Felipe VI el Prudente
La voluptuosa pompa y circunstancia de un fondo palaciego acicalado, al modo navideño de un centro comercial de postín, ha servido de telón de fondo para el décimo discurso de fin de año de nuestro Jefe del Estado. Con pose relajada y ademanes tranquilos, S. M. el Rey Felipe VI se ha dirigido a los españoles cosechando una discreta y sostenida audiencia que los protodiáconos ya del sistema se han apresurado en categorizar a la baja con una precisión muestral nanométrica que cabe suponer tan fiable como viene siéndolo últimamente la Estadística oficial del Reino.
Con estilo apacible y una dulce exquisitez terminológica, el monarca ha ejercido de psicoterapeuta de primeros auxilios, desdramatizando el escabroso y fangoso contexto ambiental de las más recientes tragedias internacionales y nacionales que todos tenemos en mente -y en carne viva- para invitarnos a una desmemoriada beatífica e ilusionante concordia que parece invitarnos a una tercera visita al mundo feliz con subtítulos en español. Aunque probablemente los más arrobados por el regio discurso solo echaron en falta, como colofón, un voto explícito para que la paz del Señor permaneciese siempre con nosotros, quienes se la tienen jurada a lo que le va quedando del ilusionante e ilusorio "Régimen del 78" -emparedando, entre ambos, discretos, elocuentes y prudentes silencios- ya estaban despotricando aviesa e incendiariamente contra el sursuncorda (polisémico) antes de que don Felipe cruzase las piernas mirando bonaciblemente a las cámaras entre arcos apabullantes, doradas molduras, banderas cercanas y lejanos nacimientos.

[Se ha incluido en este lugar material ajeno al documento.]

(** The element loop; [sub] reads a bundle inside the bundle.  [None]: out of
    fuel. *)
Fixpoint parse_elements (sub : list Z → Z → option (ores WOscBundle)) (fuel : nat)
    (rawData : list Z) (dataLen relReadPos : Z) (b : WOscBundle) : option (ores WOscBundle) :=
  match CheckSize relReadPos dataLen rawData with
  | Throw e => Some (Throw e)
  | Crash f => Some (Crash f)
  | Good elementSize =>
      if elementSize =? END_OF_BUFFER then Some (Good b)
      else
        match fuel with
        | O => None
        | S fuel =>
            let element := at_pos (wrap32 (relReadPos + SIZE_SIZE)) rawData in
            let next := wrap32 (relReadPos + wrap32 (elementSize + SIZE_SIZE)) in
            match head element with
            | None => Some (Crash FBadAccess)
            | Some c =>
                if c =? c_hash then
                  match sub element elementSize with
                  | None => None
                  | Some (Good tmp) => parse_elements sub fuel rawData dataLen next (Add_bundle tmp b)
                  | Some (Throw e) => Some (Throw e)
                  | Some (Crash f) => Some (Crash f)
                  end
                else
                  match parse_message element elementSize with
                  | Good tmp => parse_elements sub fuel rawData dataLen next (Add_message tmp b)
                  | Throw e => Some (Throw e)
                  | Crash f => Some (Crash f)
                  end
            end
        end
  end.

Cabe preguntarse si nuestro -fundada e indiscutiblemente- buen Rey, después de
necesarias, memorables y cuasi heroicas intervenciones, va asumiendo -para nuestra
desgracia- el deslavazado y cuasi prescindible papel al que le confina -ilusoria o errónea, irresponsable o premeditadamente- nuestra Constitución. O ¿será que "hasta Zarzuela" está
llegando la colonización de "Moncloa". ¿Será que algunos somos unos pesimistas, conspiranoicos -o, peor aún, fachosféricos merecedores de paseo por la checa-, que vemos fango donde solo hay chocolate de marca, corrupción donde no hay más flexibilidad ética, destrucción donde hay inteligente reforma, inutilidad, torpeza y mala fe donde solo hay humana condición, progresiva miseria donde solo hay ajustes coyunturales, caos o control donde solo hay control y caos, tendencias cártelo-caribeñas donde solo hay genes folclóricos...? ¿O -lo que sería aún peor- que siendo realidad los peores descriptores, y las peores previsiones, nuestro Rey -ya escueta y proféticamente descrito en su momento como "sereno" tras un predecesor "campechano"- estaba comenzando a ejercer el papel de un Wallace Hartley dirigiendo apacible y paliativamente la heroica orquesta mientras la nave se iba inexorablemente a pique?
Como no soy tan pesimista, personalmente -y por el momento- me quedo con parte
de la interpretación que de este episodio ha hecho alguien que tanto y tan bien ha descrito y guionizado a nuestra actual sociedad como José Mota: que en el Felipe VI político hay
mucho de lo mejor de Adolfo Suárez.
Que Dios lo quiera, que va a ser que sí. Pero... ¿y si no?